Authors: Lovas JG,Rodu B,Hammond HL,Allen CM,Wysocki GP,
Address: Department of Oral and Maxillofacial Sciences, Faculty of Dentistry, Dalhousie University, Halifax, Nova Scotia.
Journal: Oral Surg Oral Med Oral Pathol Oral Radiol Endod.
Publication: 1998 Sep;86(3):308-12.
Sixteen cases of Caliber-persistent labial artery of the lips have been reported to date in the English literature. Six of these were clinically misdiagnosed as squamous cell carcinoma and treated with wedge resection. To date, we have seen 187 cases clinically and an additional 23 cases through our surgical oral pathology services.

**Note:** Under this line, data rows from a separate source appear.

(** With more rounds than the stream has items the loop never runs out of
    fuel: the model of the [while] loop is total. *)
Lemma block_loop_enough_fuel (fuel : nat) (s : list Z) (st : Stats) :
  (length s < fuel)%nat ->
  fst (block_loop fuel (s, st)) <> OutOfFuel.
Proof.
  revert s st. induction fuel as [| fuel IH]; intros s st Hfuel; [lia |].
  simpl block_loop. unfold bind.
  pose proof (sc_decode_block_returns (s, st)) as Hret.
  destruct (sc_decode_block (s, st)) as [[[|] | e |] [s1 st1]] eqn:Hblock.
  - apply IH. apply sc_decode_block_progress in Hblock. lia.
  - discriminate.
  - discriminate.
  - contradiction.
Qed.

Lemma scans_to_stop_header_fields (s s' : scan_state) :
  scans_to_stop s s' ->
  endian (snd s') = endian (snd s) /\ nbits (snd s') = nbits (snd s).
Proof.
  induction 1 as [rest st | [s st] [s1 st1] s' Hblock Hscan IH].
  - split; reflexivity.
  - apply sc_decode_block_tallies in Hblock as [n ->].
    destruct IH as [IHe IHn]. simpl in *. split; assumption.
Qed.

Lemma sc_stats_unfold (s : list Z) :
  sc_stats s
  = match sc_decode_header s with
    | (Ok (e, n), s1) =>
        match block_loop (S (length s1)) (s1, fresh_stats e n) with
        | (Ok _, (s2, st)) =>
            match s2 with
            | [] => (Ok st, [])
            | _ :: s3 => (Raise AssertionError, s3)
            end
        | (Raise ex, (s2, _)) => (Raise ex, s2)
        | (OutOfFuel, (s2, _)) => (OutOfFuel, s2)
        end
    | (Raise ex, s1) => (Raise ex, s1)
    | (OutOfFuel, s1) => (OutOfFuel, s1)
    end.
Proof.
  unfold sc_stats. unfold bind at 1.
  destruct (sc_decode_header s) as [[[e n] | ex |] s1]; try reflexivity.
  unfold bind, with_stats, fresh_stats.
  destruct (block_loop (S (length s1)) (s1, mkStats e n ∅))
    as [[[] | ex |] [s2 st]]; try reflexivity.
  destruct s2; reflexivity.
Qed.

Lemma sc_stats_scans (s s1 rest : list Z) (e : endianness) (n : Z) (st : Stats) :
  sc_decode_header s = (Ok (e, n), s1) ->
  scans_to_stop (s1, fresh_stats e n) (rest, st) ->
  sc_stats s
  = match rest with
    | [] => (Ok st, [])
    | _ :: rest' => (Raise AssertionError, rest')
    end.
Proof.
  intros Hhdr Hscan. rewrite sc_stats_unfold, Hhdr.
  rewrite (block_loop_scans _ _ Hscan) by (simpl; lia).
  reflexivity.
Qed.

Lemma read_n_loop_returns (cnt : nat) (j i : Z) (s : list Z) :
  fst (read_n_loop cnt j i s) <> OutOfFuel.
Proof.
  revert j i s. induction cnt as [| cnt IH]; intros j i s; [discriminate |].
  destruct s as [| b s]; [discriminate |].
  simpl. unfold bind at 1. simpl. apply IH.
Qed.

Careful clinical observation usually reveals a soft linear or papular bluish elevation above the labial mucosal surface. The unique feature is pulsation--not simply pulsation toward and away from the observer, which can be caused by an underlying artery, but lateral pulsation, which only an artery can exhibit. All but 2 of our 187 clinical cases were asymptomatic. To the best of our knowledge, this is the first report of caliber-persistent labial artery of the upper lip. The upper:lower lip ratio for the clinical cases was almost 2:1. Three times as many lower lip as upper lip lesions were biopsied. Males and females were almost equally affected (clinical cases, 76:86; histopathologic cases, 9:13). Although a vascular term (artery, hemangioma, phlebolith, varix, vascular malformation) was used on the biopsy form in one half of the clinical differential diagnoses, none of the clinical histories mentioned pulsation. In contrast to the cases of Miko et al. in 1980 and 1983, none of our cases manifested itself as an ulcer, nor was carcinoma ever mentioned in the clinical differential diagnosis. The purpose of this article is to familiarize clinicians and pathologists with the clinical and histopathologic features of this seldom reported but common vascular anomaly. Clinicians should carefully look for lateral pulsation in lip mucosal papules so as to avoid unnecessary surgery and intraoperative arterial bleeding. Pathologists should recognize that a relatively large-caliber superficial artery in a lip biopsy may not be an incidental finding but rather the clinical lesion that was biopsied.